# Quantum theory, consciousness and existence

1. Apr 6, 2007

### Viv C

Hi everyone

I'm currently readig Bruce Rosenblum & Fred Kuttner's book Quantum Enigma: Physics Encounters Consciousness and studying to be an NLP practitioner as well as practising tai chi. There are lot more parallels in these three areas than I imagined there would be. I have a few questions being thrown up of an existential nature and hope you guys might be able to help...

I remember studying the Schrodinger's cat idea. What is most amazing is that quantom theory doesn't stop where Newtonian physics begins. So an electron, say, might be in one place or many places at once, but it is only observing it that makes it have a definite location.

My first question is: How does it know we're observing it? What is it about the experimental system that gives the 'electron' the awareness to be in that place. Why does it not be in many or no places when we observe it?

So, this phenomenon can be scaled up to anything, like Schrodinger's cat. Schrodinger says that the cat will either be alive or dead when we open the box, but why is that so. Here's my second question: would the cat not be somewhere else or in many places at once? Why does putting a cat in a box create a closed system? Surely quantum physics doesn't doesn't allow this...

My third question is: How does scaling up mean that the cat would be alive or dead, rather than in different places?

OK, so if the cat is alive when you open a box, that implies a whole histroy that leads up to that point. Similarly, if the cat is dead, then there is an alternative history that preceeds the moment of opening of the box. My fourth questions is: What are the implications for our perception of time? Does quantum theory suggest that time doesn't exist in a linear cause and effect way? Does all time exist now and it's just our brains that give it a linear frame to make sense of the world?

Finally, part of NLP is studying time-line therapy. The idea is that if you go back to the root of an idea or perception, you can change how the words around that thought are anchored and how you feel about it. All the links and memories made from that point onwards will also be changed. So say you have a foot fetish and you pinpoint a time when you really loved playing with your mother's shoes. If you change your words ( and therefore feelings) that desrcibe that memory, all the rest of your memories about that stimulus will change too.
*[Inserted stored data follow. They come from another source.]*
(** The sets after one more delivery. *)
Lemma tables_inv_delivery l s x d s' :
  tables_inv l s -> entry_delivery x = Some d ->
  answerable s' = answerable s -> terminals s' = terminals s ->
  refused_terminals s' = refused_terminals s ->
  (forall r, r ∈ resolved s' <-> r ∈ resolved s \/ resolves (delivery_kind d) = Some r) ->
  (ended s' = true <-> ended s = true \/ resolves (delivery_kind d) = None) ->
  (succeeded s' = true <-> succeeded s = true \/
    exists i r payload, terminal_at l i r /\ delivery_kind d = Answer r payload) ->
  tables_inv (l ++ [x]) s'.
Proof.
  intros Hs Hd Ha Ht Hf Hr He Hsu.
  assert (entry_request x = None) as Hq.
  { unfold entry_request. unfold entry_delivery in Hd. by destruct (entry_frame x). }
  assert (forall i r, terminal_at (l ++ [x]) i r <-> terminal_at l i r) as Hta.
  { intros i r. rewrite terminal_at_snoc, Hq. split; [|by left]. by intros [?|(_ & ? & ? & _)]. }
  split; intros.
  - rewrite Ha, (inv_answerable _ _ Hs), asked_snoc, Hq. split; [by left|]. by intros [?|(? & ? & _)].
  - rewrite Hr, (inv_resolved _ _ Hs), resolved_snoc, entry_resolves_Some, Hd. naive_solver.
  - rewrite Ht, (inv_terminals _ _ Hs). by setoid_rewrite Hta.
  - rewrite Hf, (inv_refused _ _ Hs), <- (refused_snoc l x). by setoid_rewrite Hta.
  - rewrite He, (inv_ended _ _ Hs), ended_snoc, Hd. naive_solver.
  - rewrite Hsu, (inv_succeeded _ _ Hs). symmetry. by apply accepted_snoc_delivery.
Qed.

Lemma check_resolution_spec l s x d r :
  legal_journal l -> tables_inv l s -> ~ accepted_in l ->
  journal_ordinal_as_u64 (entry_position x) = N.of_nat (S (length l)) ->
  entry_delivery x = Some d -> resolves (delivery_kind d) = Some r ->
  match check_resolution s (entry_position x) (delivery_kind d) r with
  | Ok s' =>
      asked l r /\ ~ resolved_in l r /\
      (forall i, terminal_at l i r ->
         accepts (l ++ [x]) i (length l) d \/ refuses (l ++ [x]) i d) /\
      next_position s' = next_position s /\ next_request s' = next_request s /\
      next_delivery s' = next_delivery s /\ tables_inv (l ++ [x]) s'
  | Err e => violation l x e
  end.
Proof.
  intros H Hs Hopen Hp Hd Hr. unfold check_resolution.
  assert (entry_resolves x = Some r) as Hxr by (apply entry_resolves_Some; eauto).
  assert (forall accepted, 
    (accepted = true <-> exists i r' payload, terminal_at l i r' /\ delivery_kind d = Answer r' payload) ->
    r ∉ resolved s ->
    tables_inv (l ++ [x]) (mkCheck (next_position s) (next_request s) (next_delivery s) (answerable s)
      ({[ r ]} ∪ resolved s) (terminals s) (refused_terminals s) (ended s) (accepted || succeeded s)))
    as Htables.
  { intros accepted Hacc _. apply (tables_inv_delivery l s x d); simpl; try done.
    - intros r'. rewrite Hr. set_solver.
    - rewrite Hr. naive_solver.
    - rewrite orb_true_iff, Hacc. naive_solver. }
  destruct (terminals s !! r) as [n|] eqn:Hn.
  - apply (inv_terminals _ _ Hs) in Hn as (i & Ht & ->).
    pose proof (check_terminal_resolution_spec l s x d i r H Hs Hp Ht) as Hspec.
    pose proof (asked_terminal _ _ _ Ht) as Hask.
    destruct (check_terminal_resolution _ _ _ _ _) as [b|e]; simpl;
      [|destruct Hspec as (-> & ? & ?); by exists i, d, r].
    rewrite bool_decide_eq_true_2 by (by apply (inv_answerable _ _ Hs)). simpl.
    case_bool_decide as Hres; [exists r; split; [done|by apply (inv_resolved _ _ Hs)]|].
    split_and!; [done|by rewrite <- (inv_resolved _ _ Hs)|..|done|done|done|].
    + intros j Hj. rewrite (terminal_at_inj l j i r) by done. destruct b; auto.
    + apply Htables; [|done]. destruct b; split; try done.
      * intros _. destruct Hspec as ((r' & payload & Hk) & _). exists i, r', payload.
        rewrite Hk in Hr. by injection Hr as ->.
      * intros (? & ? & ? & _ & Hk). destruct Hspec as ((? & Hk') & _). congruence.
  - simpl. assert (forall i, ~ terminal_at l i r) as Hnt.
    { intros i Hi. assert (terminals s !! r = Some (N.of_nat (S i))); [|congruence].
      apply (inv_terminals _ _ Hs). eauto. }
    case_bool_decide as Hask; simpl; [|exists r; by rewrite <- (inv_answerable _ _ Hs)].
    case_bool_decide as Hres; [exists r; split; [done|by apply (inv_resolved _ _ Hs)]|].
    split_and!; [by apply (inv_answerable _ _ Hs)|by rewrite <- (inv_resolved _ _ Hs)|..|done|done|done|].
    + intros i Hi. by destruct (Hnt i).
    + apply (Htables false); [|done]. split; [done|]. intros (i & r' & payload & Hi & Hk).
      rewrite Hk in Hr. injection Hr as ->. by destruct (Hnt i).
Qed.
If there is no linear time, surely there is no need to do this psychologcal dissmantling. Everything that ever has happened and will happen is happening right now. If I change the way I think about something 'now', the 'past' and 'future' of that thought will change too and we will never know the difference. My final questions are: Does this mean that my possibilities are limitless and my only constraints is the language (or software) used to describe my world? Is so, how does that fit in with those around me who witness a person with a linear evolving timeline rather than one where 'past' and future' change moment to moment?

By the way, I'm not having an existential crisis, honest... but would like to hear your thoughts on these ideas.

Thanks

Viv

2. Apr 6, 2007

### jostpuur

Quantum theory is confusing enough even you understand something about it. I wouldn't recommend getting too deep into quantum world without willingness to also study it properly.

But one of your points is clear enough that I think I can say something to it.

Opening the box does not have any affect on the history. The cat is in superposition of being alive and dead until the box is opened, and after this it is not in a superposition anymore. Or this is at least how it is in the standard quantum theory. You can of course ask how a big thing such as a cat can be in a superposition in such way, and that is the Shrodinger's paradox, but that is a different story.

It seems you have some other ideas of your own, and want to see a connection between them and quantum theory. I wouldn't encourage on that way.

3. Apr 6, 2007

### Viv C

Hi Jostpuur

I appreciate your reply, but what is a 'superposition'? The idea of the cat being alive or dead requiring a history to it is from the Rosenblum and Kuttner book. It also seems logical that is something is alive or dead there must be events leading up to that.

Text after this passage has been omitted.